_INFORMATION SHOWN_
☆ ☆ ☆ ☆ ☆

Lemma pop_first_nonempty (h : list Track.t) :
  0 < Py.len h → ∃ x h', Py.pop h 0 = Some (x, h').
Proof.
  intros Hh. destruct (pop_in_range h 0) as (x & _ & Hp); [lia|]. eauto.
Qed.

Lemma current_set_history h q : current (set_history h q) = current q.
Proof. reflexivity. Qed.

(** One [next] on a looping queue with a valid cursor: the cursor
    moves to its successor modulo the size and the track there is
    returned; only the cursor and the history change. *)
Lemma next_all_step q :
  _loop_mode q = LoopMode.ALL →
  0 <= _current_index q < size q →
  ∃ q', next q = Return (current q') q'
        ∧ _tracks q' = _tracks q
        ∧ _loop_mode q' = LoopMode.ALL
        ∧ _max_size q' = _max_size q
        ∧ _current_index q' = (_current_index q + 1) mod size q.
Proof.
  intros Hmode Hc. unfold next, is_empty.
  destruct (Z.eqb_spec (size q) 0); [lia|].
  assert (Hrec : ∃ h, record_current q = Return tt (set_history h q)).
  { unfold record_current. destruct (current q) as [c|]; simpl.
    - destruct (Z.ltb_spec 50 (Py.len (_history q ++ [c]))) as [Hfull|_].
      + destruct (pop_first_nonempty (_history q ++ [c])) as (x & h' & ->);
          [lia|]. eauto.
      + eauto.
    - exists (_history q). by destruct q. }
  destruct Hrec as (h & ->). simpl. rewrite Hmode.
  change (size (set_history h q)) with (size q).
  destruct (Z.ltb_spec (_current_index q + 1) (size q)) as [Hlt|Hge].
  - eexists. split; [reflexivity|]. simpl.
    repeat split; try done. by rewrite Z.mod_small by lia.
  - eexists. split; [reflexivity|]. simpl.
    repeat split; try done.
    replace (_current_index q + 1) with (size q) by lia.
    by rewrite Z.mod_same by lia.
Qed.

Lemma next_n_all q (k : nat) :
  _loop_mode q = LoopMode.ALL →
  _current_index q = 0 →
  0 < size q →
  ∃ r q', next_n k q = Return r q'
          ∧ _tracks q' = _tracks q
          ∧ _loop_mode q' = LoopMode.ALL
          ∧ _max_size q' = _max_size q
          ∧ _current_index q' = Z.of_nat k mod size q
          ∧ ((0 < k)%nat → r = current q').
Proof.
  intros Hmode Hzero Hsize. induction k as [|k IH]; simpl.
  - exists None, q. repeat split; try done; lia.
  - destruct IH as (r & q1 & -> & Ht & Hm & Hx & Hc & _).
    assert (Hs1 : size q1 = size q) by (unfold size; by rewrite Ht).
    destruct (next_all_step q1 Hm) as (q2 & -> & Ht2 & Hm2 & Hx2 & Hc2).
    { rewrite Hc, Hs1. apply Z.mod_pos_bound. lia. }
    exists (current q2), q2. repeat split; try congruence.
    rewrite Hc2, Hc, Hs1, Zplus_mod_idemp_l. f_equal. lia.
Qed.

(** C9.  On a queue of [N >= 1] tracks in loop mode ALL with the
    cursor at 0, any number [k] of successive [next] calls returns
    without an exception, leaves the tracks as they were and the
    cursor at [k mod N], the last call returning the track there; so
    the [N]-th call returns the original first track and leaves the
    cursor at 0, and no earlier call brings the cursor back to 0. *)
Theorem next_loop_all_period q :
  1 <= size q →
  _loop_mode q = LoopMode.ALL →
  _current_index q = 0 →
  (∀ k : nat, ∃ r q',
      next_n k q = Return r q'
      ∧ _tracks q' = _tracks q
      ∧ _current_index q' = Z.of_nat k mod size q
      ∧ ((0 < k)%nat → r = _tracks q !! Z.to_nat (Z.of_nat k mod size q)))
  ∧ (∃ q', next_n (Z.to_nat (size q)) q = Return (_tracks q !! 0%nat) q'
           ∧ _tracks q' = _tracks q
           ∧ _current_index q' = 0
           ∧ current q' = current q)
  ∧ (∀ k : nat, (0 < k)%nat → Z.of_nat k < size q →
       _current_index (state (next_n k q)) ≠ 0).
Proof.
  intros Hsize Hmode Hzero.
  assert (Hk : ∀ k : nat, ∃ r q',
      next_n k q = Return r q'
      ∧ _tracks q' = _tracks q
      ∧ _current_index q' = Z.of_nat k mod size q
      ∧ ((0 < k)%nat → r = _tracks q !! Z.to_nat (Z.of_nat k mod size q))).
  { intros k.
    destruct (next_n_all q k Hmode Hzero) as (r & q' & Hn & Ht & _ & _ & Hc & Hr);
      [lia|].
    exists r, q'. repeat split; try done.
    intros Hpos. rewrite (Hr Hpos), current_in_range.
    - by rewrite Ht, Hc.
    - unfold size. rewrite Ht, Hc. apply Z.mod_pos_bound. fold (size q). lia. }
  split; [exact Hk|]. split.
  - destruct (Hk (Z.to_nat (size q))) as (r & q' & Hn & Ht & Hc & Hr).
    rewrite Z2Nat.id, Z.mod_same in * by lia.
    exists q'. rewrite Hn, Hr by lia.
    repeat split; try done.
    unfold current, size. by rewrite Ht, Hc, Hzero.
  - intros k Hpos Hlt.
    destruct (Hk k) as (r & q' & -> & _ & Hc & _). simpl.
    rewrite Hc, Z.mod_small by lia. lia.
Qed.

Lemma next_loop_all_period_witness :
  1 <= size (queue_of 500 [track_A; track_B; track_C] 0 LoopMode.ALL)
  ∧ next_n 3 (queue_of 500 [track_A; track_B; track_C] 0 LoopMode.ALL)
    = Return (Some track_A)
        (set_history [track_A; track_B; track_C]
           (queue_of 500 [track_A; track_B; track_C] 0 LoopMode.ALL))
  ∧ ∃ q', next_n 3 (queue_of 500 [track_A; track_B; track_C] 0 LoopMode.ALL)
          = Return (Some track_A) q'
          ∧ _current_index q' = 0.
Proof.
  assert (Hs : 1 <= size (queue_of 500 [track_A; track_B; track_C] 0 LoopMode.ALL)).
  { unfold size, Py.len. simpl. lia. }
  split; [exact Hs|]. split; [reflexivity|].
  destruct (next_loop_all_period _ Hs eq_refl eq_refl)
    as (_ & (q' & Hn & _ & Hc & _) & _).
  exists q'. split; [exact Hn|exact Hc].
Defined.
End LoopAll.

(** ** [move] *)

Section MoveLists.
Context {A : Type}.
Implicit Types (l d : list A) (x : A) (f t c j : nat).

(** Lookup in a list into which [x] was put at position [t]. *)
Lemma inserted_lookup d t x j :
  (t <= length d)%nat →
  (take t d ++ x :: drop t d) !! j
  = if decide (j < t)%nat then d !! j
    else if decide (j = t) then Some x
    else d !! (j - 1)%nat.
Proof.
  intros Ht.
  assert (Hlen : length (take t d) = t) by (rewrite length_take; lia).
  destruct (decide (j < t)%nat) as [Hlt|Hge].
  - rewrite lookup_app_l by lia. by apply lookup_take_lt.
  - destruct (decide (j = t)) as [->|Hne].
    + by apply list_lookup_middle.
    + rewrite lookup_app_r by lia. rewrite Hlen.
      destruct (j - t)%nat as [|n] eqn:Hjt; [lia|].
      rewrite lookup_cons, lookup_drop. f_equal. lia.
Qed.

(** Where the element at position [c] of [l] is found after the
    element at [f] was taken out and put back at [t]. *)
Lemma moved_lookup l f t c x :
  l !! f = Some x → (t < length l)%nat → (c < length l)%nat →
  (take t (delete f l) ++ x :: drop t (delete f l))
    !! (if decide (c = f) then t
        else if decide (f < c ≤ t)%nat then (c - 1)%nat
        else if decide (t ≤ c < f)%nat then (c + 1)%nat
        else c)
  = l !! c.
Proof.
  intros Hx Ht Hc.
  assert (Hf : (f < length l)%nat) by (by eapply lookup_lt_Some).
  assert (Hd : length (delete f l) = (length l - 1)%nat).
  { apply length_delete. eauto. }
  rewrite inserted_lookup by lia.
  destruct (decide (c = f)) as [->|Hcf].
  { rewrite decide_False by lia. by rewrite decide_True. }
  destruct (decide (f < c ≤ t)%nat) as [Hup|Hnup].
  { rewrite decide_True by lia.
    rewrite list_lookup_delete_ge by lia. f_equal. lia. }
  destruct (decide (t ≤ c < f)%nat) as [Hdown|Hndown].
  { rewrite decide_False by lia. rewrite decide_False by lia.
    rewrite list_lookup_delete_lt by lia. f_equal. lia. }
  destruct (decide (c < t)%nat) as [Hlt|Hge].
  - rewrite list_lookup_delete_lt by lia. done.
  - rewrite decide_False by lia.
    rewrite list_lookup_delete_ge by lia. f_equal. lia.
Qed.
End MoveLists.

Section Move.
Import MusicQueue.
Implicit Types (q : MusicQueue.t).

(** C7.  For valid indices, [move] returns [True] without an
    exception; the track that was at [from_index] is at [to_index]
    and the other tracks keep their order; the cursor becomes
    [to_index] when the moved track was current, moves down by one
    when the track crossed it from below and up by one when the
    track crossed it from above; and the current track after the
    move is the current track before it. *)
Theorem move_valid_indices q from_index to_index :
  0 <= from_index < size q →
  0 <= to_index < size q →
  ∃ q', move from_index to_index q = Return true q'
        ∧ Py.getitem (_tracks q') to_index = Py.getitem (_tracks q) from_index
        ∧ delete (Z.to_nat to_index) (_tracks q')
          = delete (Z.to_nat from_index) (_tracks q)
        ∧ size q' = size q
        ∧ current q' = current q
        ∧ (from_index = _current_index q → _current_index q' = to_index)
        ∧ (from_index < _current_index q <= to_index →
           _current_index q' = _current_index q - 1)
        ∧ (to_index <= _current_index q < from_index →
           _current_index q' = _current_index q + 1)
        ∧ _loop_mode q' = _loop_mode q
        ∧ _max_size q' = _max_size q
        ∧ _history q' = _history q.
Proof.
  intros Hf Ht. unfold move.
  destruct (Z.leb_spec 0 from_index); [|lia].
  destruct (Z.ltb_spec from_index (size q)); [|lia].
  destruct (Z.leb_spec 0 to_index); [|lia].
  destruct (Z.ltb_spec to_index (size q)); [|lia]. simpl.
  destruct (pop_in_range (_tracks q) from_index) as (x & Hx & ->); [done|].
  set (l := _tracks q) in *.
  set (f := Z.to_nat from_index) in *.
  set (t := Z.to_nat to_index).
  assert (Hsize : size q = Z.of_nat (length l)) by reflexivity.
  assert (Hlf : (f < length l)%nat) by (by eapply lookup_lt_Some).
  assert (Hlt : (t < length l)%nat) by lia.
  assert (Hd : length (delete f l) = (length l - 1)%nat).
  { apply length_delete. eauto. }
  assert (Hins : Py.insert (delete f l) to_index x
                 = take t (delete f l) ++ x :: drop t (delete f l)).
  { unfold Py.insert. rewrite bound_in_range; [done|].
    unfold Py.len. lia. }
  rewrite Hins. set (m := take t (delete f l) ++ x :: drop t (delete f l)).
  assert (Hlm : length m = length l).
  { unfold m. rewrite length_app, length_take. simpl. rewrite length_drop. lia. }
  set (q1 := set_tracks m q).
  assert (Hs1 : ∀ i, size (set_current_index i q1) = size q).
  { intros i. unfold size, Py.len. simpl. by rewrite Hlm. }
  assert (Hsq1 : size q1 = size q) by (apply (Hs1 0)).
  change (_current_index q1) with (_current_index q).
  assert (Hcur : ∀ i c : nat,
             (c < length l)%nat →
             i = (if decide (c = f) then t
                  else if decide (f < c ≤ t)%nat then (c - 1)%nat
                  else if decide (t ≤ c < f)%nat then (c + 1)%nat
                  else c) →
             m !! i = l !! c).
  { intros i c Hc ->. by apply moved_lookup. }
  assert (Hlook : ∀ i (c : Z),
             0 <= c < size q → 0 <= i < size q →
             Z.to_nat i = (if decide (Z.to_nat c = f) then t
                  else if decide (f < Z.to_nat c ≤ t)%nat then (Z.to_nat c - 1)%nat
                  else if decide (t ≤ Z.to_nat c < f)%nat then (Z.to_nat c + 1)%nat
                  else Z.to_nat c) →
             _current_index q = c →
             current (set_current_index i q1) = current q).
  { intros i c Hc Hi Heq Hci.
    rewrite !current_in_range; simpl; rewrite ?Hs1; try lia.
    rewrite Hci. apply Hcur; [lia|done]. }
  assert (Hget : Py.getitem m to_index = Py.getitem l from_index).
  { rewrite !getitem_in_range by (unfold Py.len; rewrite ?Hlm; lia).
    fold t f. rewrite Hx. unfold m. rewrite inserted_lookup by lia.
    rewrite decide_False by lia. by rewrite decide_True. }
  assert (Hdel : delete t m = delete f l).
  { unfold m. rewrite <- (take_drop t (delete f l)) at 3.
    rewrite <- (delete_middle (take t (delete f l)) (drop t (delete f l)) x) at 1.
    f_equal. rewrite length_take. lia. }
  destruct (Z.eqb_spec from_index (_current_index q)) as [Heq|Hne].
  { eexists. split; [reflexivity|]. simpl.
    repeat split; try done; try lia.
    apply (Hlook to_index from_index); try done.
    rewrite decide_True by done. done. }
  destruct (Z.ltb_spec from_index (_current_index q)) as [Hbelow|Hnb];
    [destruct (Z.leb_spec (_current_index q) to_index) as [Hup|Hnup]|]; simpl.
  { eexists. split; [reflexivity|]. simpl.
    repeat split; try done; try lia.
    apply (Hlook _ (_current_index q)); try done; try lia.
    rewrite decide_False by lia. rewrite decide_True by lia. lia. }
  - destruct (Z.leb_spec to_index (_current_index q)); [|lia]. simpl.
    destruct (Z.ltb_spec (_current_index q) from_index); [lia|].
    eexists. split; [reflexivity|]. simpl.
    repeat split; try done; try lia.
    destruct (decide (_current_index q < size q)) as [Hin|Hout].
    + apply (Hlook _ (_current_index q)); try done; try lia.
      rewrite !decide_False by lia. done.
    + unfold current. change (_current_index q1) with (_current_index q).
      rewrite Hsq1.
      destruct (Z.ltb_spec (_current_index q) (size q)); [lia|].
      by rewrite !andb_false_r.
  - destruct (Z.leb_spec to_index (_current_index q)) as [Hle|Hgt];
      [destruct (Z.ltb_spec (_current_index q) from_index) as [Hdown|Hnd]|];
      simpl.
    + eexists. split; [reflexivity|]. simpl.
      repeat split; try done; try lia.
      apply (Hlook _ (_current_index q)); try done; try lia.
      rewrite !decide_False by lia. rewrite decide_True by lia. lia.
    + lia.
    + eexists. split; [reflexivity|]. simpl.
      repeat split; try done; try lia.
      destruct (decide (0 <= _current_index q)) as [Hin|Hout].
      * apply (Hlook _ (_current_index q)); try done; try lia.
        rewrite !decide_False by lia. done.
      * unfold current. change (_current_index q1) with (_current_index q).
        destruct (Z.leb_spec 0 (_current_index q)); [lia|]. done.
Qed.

☆ ☆ ☆ ☆ ☆

_WHAT THE TASK ASKS_
Find the lines above holding the word "eauto" and show them.

_YOUR SOLUTION_
  intros Hh. destruct (pop_in_range h 0) as (x & _ & Hp); [lia|]. eauto.
          [lia|]. eauto.
      + eauto.
  { apply length_delete. eauto. }
  { apply length_delete. eauto. }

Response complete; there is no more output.